Онлайн книга «Наука Ренессанса. Триумфальные открытия и достижения естествознания времен Парацельса и Галилея. 1450–1630»

Cтраница 71

Князья и великие люди относились к Галилею иначе. Венецианский сенат быстро предложил ему хорошее место с очень высокой платой. Галилей принял предложение, хотя все еще надеялся на место при флорентийском дворе. Пять лет назад он был учителем математики теперешнего великого герцога, посвятил свою книгу принцу и назвал в его честь спутники Юпитера. Как и многие профессора средних лет, он устал от бесконечных лекций и частных уроков, скучных учеников и завистливых коллег. Он хотел иметь свободное время, чтобы развивать свои идеи и писать книги. Однажды он сказал другу: «Невозможно получать плату от республики, какой бы великолепной и щедрой она ни была, без приложенных к плате обязанностей» [198]. Кроме того, как и многих ученых после него, Галилея привлекала возможность передавать свои открытия дилетантам. Следуя примеру великого Леонардо, Галилей предложил министру великого герцога «великие и замечательные вещи», а также свой личный план работ на будущее:

«Две книги о системе и строении Вселенной, полные философии, астрономии и геометрии. Три книги о движении – это совершенно новая наука, в которой никто – ни древние, ни современные ученые не открыли ни одного из удивительных законов, которые я демонстрирую… Три книги о механике – другие авторы писали об этом, но все сделанное составляет не более четверти (и по количеству, и по качеству) того, что я напишу. У меня также есть второстепенные работы по разным вопросам физики, например трактат о звуке и голосе, о зрении и цветах, об приливно-отливных явлениях, о движении животных и многие другие» [199].
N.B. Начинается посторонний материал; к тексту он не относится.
(** X13: [detect_double_bottom] likewise raises nothing but
    [ZeroDivisionError], and only on a window that has a candle whose low
    is zero; on a window whose lows are all different from zero it
    returns. *)
Theorem double_bottom_only_divides_by_zero (cs : list candle) :
  (forall e, detect_double_bottom cs = Raise e ->
             e = ZeroDivisionError /\
             exists c, In c cs /\ PrimFloat.eqb (low c) 0 = true) /\
  (forallb (fun c => negb (PrimFloat.eqb (low c) 0)) cs = true ->
   exists r, detect_double_bottom cs = Ok r).
Proof.
  split; [apply detect_double_bottom_raise|].
  intros Hnz. apply detect_double_bottom_nonzero. intros c Hc.
  rewrite forallb_forall in Hnz. apply negb_true_iff, Hnz, Hc.
Qed.

Lemma analyze_patterns_ok (st : bot) (l : candle) :
  py_last (candles st) = Ok l ->
  fromtimestamp (time l) = Ok tt ->
  (exists r, detect_double_top (candles st) = Ok r) ->
  (exists r, detect_double_bottom (candles st) = Ok r) ->
  snd (analyze_patterns st) = Ok tt.
Proof.
  intros Hl Ht [r1 H1] [r2 H2].
  unfold analyze_patterns, bind, gets, lift, print, ret.
  rewrite Hl, Ht. cbn [candles position log]. rewrite H1.
  destruct r1 as [s1|].
  - match goal with
    | |- context [execute_trade PUT s1 ?st1] =>
        pose proof (execute_trade_candles PUT s1 st1) as Hc;
        pose proof (execute_trade_ok PUT s1 st1) as Hr;
        destruct (execute_trade PUT s1 st1) as [st2 r]
    end.
    simpl in Hc, Hr. subst r. rewrite Hc, H2.
    destruct r2 as [s2|]; [|reflexivity].
    apply execute_trade_ok.
  - cbn [candles position log]. rewrite H2.
    destruct r2 as [s2|]; [|reflexivity].
    apply execute_trade_ok.
Qed.

(** X14: an update never raises when the candle is well formed, its time is
    one that [datetime.fromtimestamp] accepts, and no candle of the window,
    nor the new one, has a high or a low equal to zero. *)
Theorem update_returns_on_nonzero_prices (st : bot) (o : ohlc) (c : candle) :
  make_candle o = Ok c ->
  fromtimestamp (time c) = Ok tt ->
  forallb (fun x => negb (PrimFloat.eqb (high x) 0)
                    && negb (PrimFloat.eqb (low x) 0))
          (c :: candles st) = true ->
  snd (update_candle o st) = Ok tt.
Proof.
  intros Ho Ht Hnz.
  assert (Hw : forall x, In x (window_after (candles st) c) ->
                         PrimFloat.eqb (high x) 0 = false /\
                         PrimFloat.eqb (low x) 0 = false).
  { intros x Hx. rewrite forallb_forall in Hnz.
    assert (Hin : In x (c :: candles st)).
    { apply window_after_In in Hx. destruct Hx as [Hx| ->];
        [right; exact Hx|left; reflexivity]. }
    specialize (Hnz x Hin). apply andb_true_iff in Hnz.
    destruct Hnz as [Hh Hl]. apply negb_true_iff in Hh, Hl. split; assumption. }
  pose proof (window_after_last (candles st) c) as Hlast.
  unfold window_after in Hw, Hlast.
  unfold update_candle, bind, lift, gets, set_candles, ret.
  rewrite Ho. cbn [candles position log].
  destruct (last_time_is (candles st) (time c)); [reflexivity|].
  cbv zeta in Hw, Hlast. cbn [candles position log].
  revert Hw Hlast.
  destruct (lookback_period <? length (candles st ++ [c])); intros Hw Hlast;
    cbn [candles position log];
    (apply (analyze_patterns_ok _ c);
     [exact Hlast | exact Ht
     | apply detect_double_top_nonzero; intros x Hx; apply Hw, Hx
     | apply detect_double_bottom_nonzero; intros x Hx; apply Hw, Hx]).
Qed.

(** ** Which pair a detector reports *)

Lemma scan_tops_cons (cs : list candle) (highs : list float)
    (peaks : list nat) (i : nat) (rest : list nat) :
  scan_tops cs highs peaks (i :: rest) =
  match scan_tops cs highs peaks [i] with
  | Ok None => scan_tops cs highs peaks rest
  | r => r
  end.
Proof.
  cbn [scan_tops].
  destruct (py_index peaks i) as [p1|]; cbn [rbind]; [|reflexivity].
  destruct (py_index peaks (i + 1)) as [p2|]; cbn [rbind]; [|reflexivity].
  destruct (p2 - p1 <? min_candles_between); [reflexivity|].
  destruct (py_index highs p1) as [h1|]; cbn [rbind]; [|reflexivity].
  destruct (py_index highs p2) as [h2|]; cbn [rbind]; [|reflexivity].
  destruct (py_div (PrimFloat.abs (h1 - h2)) h1) as [d|]; cbn [rbind];
    [|reflexivity].
  destruct (PrimFloat.leb d tolerance); [|reflexivity].
  match goal with
  | |- rbind ?r _ = _ => destruct r as [bl|]; cbn [rbind]; [|reflexivity]
  end.
  destruct (py_min_list bl) as [nk|]; cbn [rbind]; [|reflexivity].
  destruct (py_last cs) as [l|]; cbn [rbind]; [|reflexivity].
  cbv zeta. destruct (PrimFloat.ltb (close l) nk); reflexivity.
Qed.

(** The pairs are visited from the last one down to the first. *)
Lemma scan_tops_desc (cs : list candle) (highs : list float)
    (peaks : list nat) (s : signal) :
  forall n,
    scan_tops cs highs peaks (rev (range 0 n)) = Ok (Some s) ->
    exists i,
      i < n /\
      scan_tops cs highs peaks [i] = Ok (Some s) /\
      forall k, i < k < n -> scan_tops cs highs peaks [k] = Ok None.
Proof.
  unfold range. induction n as [|n IH]; intros H; [discriminate|].
  replace (S n - 0) with (S n) in H by lia.
  rewrite seq_S, rev_app_distr in H. cbn [rev app Nat.add] in H.
  rewrite scan_tops_cons in H.
  destruct (scan_tops cs highs peaks [n]) as [[s'|]|e] eqn:En.
  - exists n. split; [lia|]. split; [rewrite <- H; exact En|].
    intros k Hk. lia.
  - replace (n - 0) with n in IH by lia.
    destruct (IH H) as (i & Hi & Hs & Hlater).
    exists i. split; [lia|]. split; [exact Hs|].
    intros k Hk. destruct (Nat.eq_dec k n) as [->|Hkn]; [exact En|].
    apply Hlater. lia.
  - discriminate.
Qed.
(* ===== verification/GoStrings.v ===== *)
(** * The part of Go's [strings] package the sources use

    Go strings are byte strings; here [string], a list of 8-bit characters.
    [strings.Replace(s, old, new, -1)] and [strings.Split] with a non-empty
    separator scan from the left and restart after each match, which the skip
    counter of the fixpoints below does structurally. *)

From Stdlib Require Import ZArith Ascii String Decimal DecimalString DecimalPos DecimalZ.
From S2P Require Import Prelude.
From stdpp Require Import base list strings.

#[global] Arguments String.append : simpl nomatch.

(** strings.HasPrefix *)
Fixpoint HasPrefix (s p : string) {struct p} : bool :=
  match p, s with
  | EmptyString, _ => true
  | String a p', String b s' => if decide (a = b) then HasPrefix s' p' else false
  | String _ _, EmptyString => false
  end.

(** [s[n:]] for [n <= len(s)] *)
Fixpoint sdrop (n : nat) (s : string) : string :=
  match n, s with
  | 0, _ => s
  | S n', String _ s' => sdrop n' s'
  | S _, EmptyString => EmptyString
  end.

(** strings.TrimPrefix *)
Definition TrimPrefix (s p : string) : string :=
  if HasPrefix s p then sdrop (String.length p) s else s.

Fixpoint srev_app (s acc : string) : string :=
  match s with EmptyString => acc | String c s' => srev_app s' (String c acc) end.
Definition srev (s : string) : string := srev_app s "".

(** strings.HasSuffix, strings.TrimSuffix *)
Definition HasSuffix (s p : string) : bool := HasPrefix (srev s) (srev p).
Definition TrimSuffix (s p : string) : string :=
  if HasSuffix s p then srev (sdrop (String.length p) (srev s)) else s.

(** strings.Contains *)
Fixpoint Contains (s p : string) : bool :=
  HasPrefix s p || match s with EmptyString => false | String _ s' => Contains s' p end.

Fixpoint replace_go (old new : string) (skip : nat) (s : string) : string :=
  match s with
  | EmptyString => EmptyString
  | String c s' =>
      match skip with
      | S k => replace_go old new k s'
      | 0 => if HasPrefix s old then new +:+ replace_go old new (pred (String.length old)) s'
             else String c (replace_go old new 0 s')
      end
  end.

(** strings.Replace(s, old, new, -1) with a non-empty [old] *)
Definition ReplaceAll (s old new : string) : string := replace_go old new 0 s.

Fixpoint split_go (sep : string) (skip : nat) (s : string) : list string :=
  match s with
  | EmptyString => [EmptyString]
  | String c s' =>
      match skip with
      | S k => split_go sep k s'
      | 0 => if HasPrefix s sep then EmptyString :: split_go sep (pred (String.length sep)) s'
             else match split_go sep 0 s' with
                  | w :: ws => String c w :: ws
                  | [] => [String c EmptyString]
                  end
      end
  end.

(** strings.Split(s, sep) with a non-empty [sep] *)
Definition Split (s sep : string) : list string := split_go sep 0 s.

(** strings.Join *)
Fixpoint Join (ws : list string) (sep : string) : string :=
  match ws with
  | [] => ""
  | [w] => w
  | w :: ws' => w +:+ sep +:+ Join ws' sep
  end.

(** strings.SplitN(s, sep, n) with n > 0 *)
Definition SplitN (s sep : string) (n : nat) : list string :=
  let ws := Split s sep in
  match n with
  | 0 => []
  | S k => if decide (List.length ws ≤ n) then ws else take k ws ++ [Join (drop k ws) sep]
  end.

Fixpoint sforall (p : ascii → bool) (s : string) : bool :=
  match s with EmptyString => true | String c s' => p c && sforall p s' end.

Definition has_char (c : ascii) (s : string) : bool := negb (sforall (λ x, negb (bool_decide (x = c))) s).

(** ** Lemmas *)

Lemma sapp_nil_r s : s +:+ "" = s.
Proof. induction s; simpl; congruence. Qed.

Lemma sapp_assoc a b c : (a +:+ b) +:+ c = a +:+ (b +:+ c).
Proof. induction a; simpl; congruence. Qed.

Lemma slength_app a b : String.length (a +:+ b) = String.length a + String.length b.
Proof. induction a; simpl; congruence. Qed.

Lemma HasPrefix_app p s : HasPrefix (p +:+ s) p = true.
Proof. induction p as [|c p IH]; [by destruct s|]. simpl. by rewrite decide_True. Qed.

Lemma sdrop_app p s : sdrop (String.length p) (p +:+ s) = s.
Proof. by induction p. Qed.

Lemma HasPrefix_true s p : HasPrefix s p = true → ∃ t, s = p +:+ t.
Proof.
  revert s. induction p as [|a p IH]; intros s; simpl; [eauto|].
  destruct s as [|b s]; simpl; [done|]. destruct (decide (a = b)) as [<-|]; [|done].
  intros [t ->]%IH. by exists t.
Qed.

Lemma Contains_app a s p : Contains s p = true → Contains (a +:+ s) p = true.
Proof. induction a as [|c a IH]; intros Hs; [done|]. cbn. rewrite IH by done. apply orb_true_r. Qed.

Lemma Contains_prefix s p : HasPrefix s p = true → Contains s p = true.
Proof. intros Hp. destruct s; cbn; by rewrite Hp. Qed.

(** A part in the middle is found. *)
Lemma Contains_mid a p b : Contains (a +:+ p +:+ b) p = true.
Proof. apply Contains_app, Contains_prefix, HasPrefix_app. Qed.

Lemma TrimPrefix_app p s : TrimPrefix (p +:+ s) p = s.
Proof. unfold TrimPrefix. by rewrite HasPrefix_app, sdrop_app. Qed.

Lemma srev_app_app a b acc : srev_app (a +:+ b) acc = srev_app b (srev_app a acc).
Proof. revert acc. induction a; intros acc; simpl; auto. Qed.

Lemma srev_app_acc s acc : srev_app s acc = srev s +:+ acc.
Proof.
  revert acc. unfold srev. induction s as [|c s IH]; intros acc; simpl; [done|].
  rewrite IH, (IH (String c "")), sapp_assoc. done.
Qed.

Lemma srev_app_dist a b : srev (a +:+ b) = srev b +:+ srev a.
Proof. unfold srev. rewrite srev_app_app, srev_app_acc. by unfold srev. Qed.

Lemma srev_involutive s : srev (srev s) = s.
Proof.
  induction s as [|c s IH]; [done|].
  change (String c s) with (String c "" +:+ s). rewrite !srev_app_dist, IH. done.
Qed.

Lemma srev_length s : String.length (srev s) = String.length s.
Proof.
  induction s as [|c s IH]; [done|]. change (String c s) with (String c "" +:+ s) at 1.
  rewrite srev_app_dist, slength_app, IH. simpl. lia.
Qed.

Lemma HasSuffix_app s p : HasSuffix (s +:+ p) p = true.
Proof. unfold HasSuffix. rewrite srev_app_dist. apply HasPrefix_app. Qed.

Lemma HasSuffix_true s p : HasSuffix s p = true → ∃ t, s = t +:+ p.
Proof.
  intros [t Ht]%HasPrefix_true. exists (srev t).
  rewrite <- (srev_involutive s), Ht, srev_app_dist, srev_involutive. done.
Qed.

Lemma TrimSuffix_app s p : TrimSuffix (s +:+ p) p = s.
Proof.
  unfold TrimSuffix. rewrite HasSuffix_app, srev_app_dist, <- (srev_length p), sdrop_app.
  apply srev_involutive.
Qed.

Lemma Split_not_nil s sep skip : split_go sep skip s ≠ [].
Proof.
  revert skip. induction s as [|c s IH]; intros skip; simpl; [done|].
  destruct skip; [|done]. by repeat case_match.
Qed.

(** Splitting on one character. *)
Lemma Split_cons_sep c s : Split (String c s) (String c "") = "" :: Split s (String c "").
Proof. unfold Split. simpl. by rewrite decide_True. Qed.

Lemma Split_cons_ne c d s : c ≠ d →
  Split (String c s) (String d "") =
    match Split s (String d "") with w :: ws => String c w :: ws | [] => [String c ""] end.
Proof. intros. unfold Split. simpl. by rewrite decide_False by congruence. Qed.

(** Joining what was split gives the string back. *)
Lemma Join_Split s d : Join (Split s (String d "")) (String d "") = s.
Proof.
  induction s as [|c s IH]; [done|]. destruct (decide (c = d)) as [->|Hne].
  - rewrite Split_cons_sep. pose proof (Split_not_nil s (String d "") 0) as Hn.
    fold (Split s (String d "")) in Hn.
    destruct (Split s (String d "")) as [|w ws]; [done|]. simpl in *. by rewrite IH.
  - rewrite Split_cons_ne by done.
    destruct (Split s (String d "")) as [|w [|w' ws]]; simpl in *; congruence.
Qed.

Lemma sforall_app p a b : sforall p (a +:+ b) = sforall p a && sforall p b.
Proof. induction a; simpl; [done|]. rewrite IHa. by destruct (p a). Qed.

Lemma has_char_cons c x s : has_char c (String x s) = bool_decide (x = c) || has_char c s.
Proof. unfold has_char. simpl. by case_bool_decide. Qed.

Lemma has_char_app c a b : has_char c (a +:+ b) = has_char c a || has_char c b.
Proof. unfold has_char. rewrite sforall_app. by destruct (sforall _ a). Qed.

(** Splitting what was joined gives the words back when none has the separator. *)
Lemma Split_word w d : has_char d w = false → Split w (String d "") = [w].
Proof.
  induction w as [|c w IH]; [done|]. rewrite has_char_cons, orb_false_iff.
  intros [Hc%bool_decide_eq_false Hw]. rewrite Split_cons_ne by done. by rewrite IH.
Qed.

Lemma Split_app_sep w s d :
  has_char d w = false → Split (w +:+ String d s) (String d "") = w :: Split s (String d "").
Proof.
  induction w as [|c w IH]; simpl; [intros _; apply Split_cons_sep|].
  rewrite has_char_cons, orb_false_iff. intros [Hc%bool_decide_eq_false Hw].
  rewrite Split_cons_ne by done. by rewrite IH.
Qed.

Lemma Split_Join ws d :
  ws ≠ [] → Forall (λ w, has_char d w = false) ws → Split (Join ws (String d "")) (String d "") = ws.
Proof.
  intros Hn Hf. induction Hf as [|w ws Hw Hf IH]; [done|].
  destruct ws as [|w' ws]; [by apply Split_word|].
  change (Join (w :: w' :: ws) (String d "")) with (w +:+ String d (Join (w' :: ws) (String d ""))).
  rewrite Split_app_sep by done. by rewrite IH.
Qed.

(** Every word of a split is free of the separator. *)
Lemma Split_words s d : Forall (λ w, has_char d w = false) (Split s (String d "")).
Proof.
  induction s as [|c s IH]; [by constructor|]. destruct (decide (c = d)) as [->|Hne].
  - rewrite Split_cons_sep. by constructor.
  - rewrite Split_cons_ne by done. destruct (Split s _) as [|w ws].
    + constructor; [|constructor]. rewrite has_char_cons. by rewrite bool_decide_eq_false_2.
    + apply Forall_cons in IH as [Hw Hws]. constructor; [|done].
      rewrite has_char_cons, bool_decide_eq_false_2; done.
Qed.

Lemma Split_length s d : 1 ≤ List.length (Split s (String d "")).
Proof.
  pose proof (Split_not_nil s (String d "") 0). unfold Split.
  destruct (split_go _ _ s); simpl; [done|lia].
Qed.

(** Replacing a pattern that starts with a character the string does not have. *)
Lemma ReplaceAll_absent s c old new : has_char c s = false → ReplaceAll s (String c old) new = s.
Proof.
  unfold ReplaceAll. induction s as [|x s IH]; [done|].
  rewrite has_char_cons, orb_false_iff. intros [Hc%bool_decide_eq_false Hs]. simpl.
  rewrite decide_False by congruence. by rewrite IH.
Qed.

(** ** White space and numbers *)

(** The ASCII part of [unicode.IsSpace]. *)
Definition is_space (c : ascii) : bool :=
  let n := nat_of_ascii c in
  bool_decide (n = 32) || bool_decide (9 ≤ n ≤ 13).

Fixpoint trim_left (s : string) : string :=
  match s with
  | EmptyString => EmptyString
  | String c s' => if is_space c then trim_left s' else s
  end.

(** strings.TrimSpace *)
Definition TrimSpace (s : string) : string := srev (trim_left (srev (trim_left s))).

(** fmt's %d on an integer. *)
Definition Itoa (n : Z) : string := NilZero.string_of_int (Z.to_int n).

(** strconv.Atoi: a sign, decimal digits, and the range of int64. *)
Definition Atoi (s : string) : option Z :=
  let d := match s with
           | String "+"%char s' => match NilZero.uint_of_string s' with Some u => Some (Decimal.Pos u) | None => None end
           | _ => NilZero.int_of_string s
           end in
  match d with
  | Some i => let n := Z.of_int i in
              if decide (i64_min ≤ n ≤ i64_max)%Z then Some n else None
  | None => None
  end.

Definition no_space (s : string) : bool := sforall (λ c, negb (is_space c)) s.

Lemma trim_left_no_space s : no_space s = true → trim_left s = s.
Proof.
  destruct s as [|c s]; [done|]. unfold no_space. simpl. intros [Hc _]%andb_true_iff.
  by apply negb_true_iff in Hc as ->.
Qed.

Lemma sforall_srev p s : sforall p (srev s) = sforall p s.
Proof.
  induction s as [|c s IH]; [done|]. change (String c s) with (String c "" +:+ s).
  rewrite srev_app_dist, !sforall_app, IH. simpl. by destruct (p c), (sforall p s).
Qed.

Lemma TrimSpace_no_space s : no_space s = true → TrimSpace s = s.
Proof.
  intros Hs. unfold TrimSpace. rewrite (trim_left_no_space s) by done.
  rewrite trim_left_no_space by (unfold no_space in *; by rewrite sforall_srev).
  apply srev_involutive.
Qed.

Lemma trim_left_starts s :
  match trim_left s with EmptyString => True | String c _ => is_space c = false end.
Proof. induction s as [|c s IH]; simpl; [done|]. by destruct (is_space c) eqn:Hc. Qed.

Lemma trim_left_suffix s : ∃ a, s = a +:+ trim_left s.
Proof.
  induction s as [|c s [a IH]]; [by exists ""|]. simpl. destruct (is_space c); [|by exists ""].
  exists (String c a). simpl. by rewrite <- IH.
Qed.

Lemma TrimSpace_idemp s : TrimSpace (TrimSpace s) = TrimSpace s.
Proof.
  unfold TrimSpace. set (t := trim_left s). set (u := trim_left (srev t)).
  assert (trim_left (srev u) = srev u) as ->.
  { destruct (trim_left_suffix (srev t)) as [a Ha]. fold u in Ha.
    assert (t = srev u +:+ srev a) as Ht by (by rewrite <- srev_app_dist, <- Ha, srev_involutive).
    pose proof (trim_left_starts s) as Hs. fold t in Hs. rewrite Ht in Hs.
    destruct (srev u) as [|c r]; [done|]. simpl in *. by rewrite Hs. }
  rewrite srev_involutive. pose proof (trim_left_starts (srev t)) as Hs. fold u in Hs.
  f_equal. destruct u as [|c r]; [done|]. simpl. by rewrite Hs.
Qed.

Lemma TrimSpace_newline s : s ≠ "" → no_space s = true → TrimSpace (s +:+ String "010"%char "") = s.
Proof.
  intros Hn Hs. unfold TrimSpace.
  assert (trim_left (s +:+ String "010"%char "") = s +:+ String "010"%char "") as ->.
  { destruct s as [|c s]; [done|]. unfold no_space in Hs. simpl in *.
    apply andb_true_iff in Hs as [Hc _]. by apply negb_true_iff in Hc as ->. }
  rewrite srev_app_dist. simpl.
  rewrite trim_left_no_space by (unfold no_space in *; by rewrite sforall_srev).
  apply srev_involutive.
Qed.

Lemma string_of_uint_no_space d : no_space (NilEmpty.string_of_uint d) = true.
Proof. unfold no_space. induction d; simpl; try done; by rewrite IHd. Qed.

Lemma Itoa_no_space n : no_space (Itoa n) = true ∧ Itoa n ≠ "".
Proof.
  assert (∀ u, no_space (NilZero.string_of_uint u) = true ∧ NilZero.string_of_uint u ≠ "") as Hu.
  { intros u. destruct u; simpl; split; try done; apply string_of_uint_no_space. }
  unfold Itoa. destruct (Z.to_int n); simpl; [apply Hu|]. split; [|done].
  unfold no_space. simpl. apply Hu.
Qed.

Lemma Itoa_plain n : has_char "/"%char (Itoa n) = false.
Proof.
  assert (∀ u, has_char "/"%char (NilEmpty.string_of_uint u) = false) as Hu.
  { induction u; simpl; rewrite ?has_char_cons; try done; by rewrite IHu. }
  unfold Itoa. destruct (Z.to_int n) as [u|u]; simpl; [|rewrite has_char_cons; simpl];
    destruct u; try done; simpl; rewrite ?has_char_cons; simpl; try apply Hu; by rewrite Hu.
Qed.

Lemma Itoa_not_plus n : ∀ s, Itoa n ≠ String "+"%char s.
Proof.
  intros s. unfold Itoa. destruct (Z.to_int n) as [u|u]; simpl; [|done].
  destruct u; simpl; done.
Qed.

(** Printing and reading back a machine integer. *)
Lemma Atoi_Itoa n : (i64_min ≤ n ≤ i64_max)%Z → Atoi (Itoa n) = Some n.
Proof.
  intros Hn. unfold Atoi.
  assert (NilZero.int_of_string (Itoa n) = Some (Z.to_int n)) as Hr.
  { unfold Itoa. apply NilZero.isi; destruct n; simpl; try done; intros [= Hx];
      by apply DecimalPos.Unsigned.to_uint_nonnil in Hx. }
  pose proof (Itoa_not_plus n) as Hp.
  destruct (Itoa n) as [|c s] eqn:Hs.
  - rewrite Hr, DecimalZ.of_to. by rewrite decide_True.
  - destruct (decide (c = "+"%char)) as [->|Hc]; [by destruct (Hp s)|].
    assert (match String c s with
            | String "+"%char s' => match NilZero.uint_of_string s' with
                                    | Some u => Some (Decimal.Pos u) | None => None end
            | _ => NilZero.int_of_string (String c s) end = Some (Z.to_int n)) as ->.
    { rewrite <- Hr. destruct c as [[] [] [] [] [] [] [] []]; try done. }
    rewrite DecimalZ.of_to. by rewrite decide_True.
Qed.

#[export] Hint Rewrite sapp_nil_r sapp_assoc slength_app has_char_cons has_char_app : go.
Возможно, многое в этом списке существовало только в виде кратких набросков или задумок. Только часть из перечисленного была сделана, да и то не в строгом соответствии с первоначальными планами. Жизнь Галилея была полна не спокойных размышлений, а горьких противоречий.

Но пока все было нормально. Галилей получил место философа и математика при флорентийском герцоге на выгодных условиях. Герцог увлекался астрологией и прочими неопределенными вещами. Летом 1610 года он уехал из Падуи. Венецианский сенат был в ярости из-за того, что Галилей разорвал контракт. Друзья-ученые тоже не радовались. С одной стороны, они не хотели его терять, а с другой – зная, что он умеет наживать врагов, и предвидя, что в будущем их станет больше, считали, что Галилей поступает неразумно, покидая безопасное убежище, которое ему гарантировала маленькая республика, ради неопределенных благ нового двора. Венецианский купец Сагредо писал:

«Где ты найдешь свободу и самостоятельность, как в Венеции?.. Сейчас ты служишь своему правителю, великому человеку, достойному, молодому, умеющему держать слово. Здесь у тебя есть власть над теми, кто управляет другими, ты сам себе хозяин, ты властелин вселенной» [200].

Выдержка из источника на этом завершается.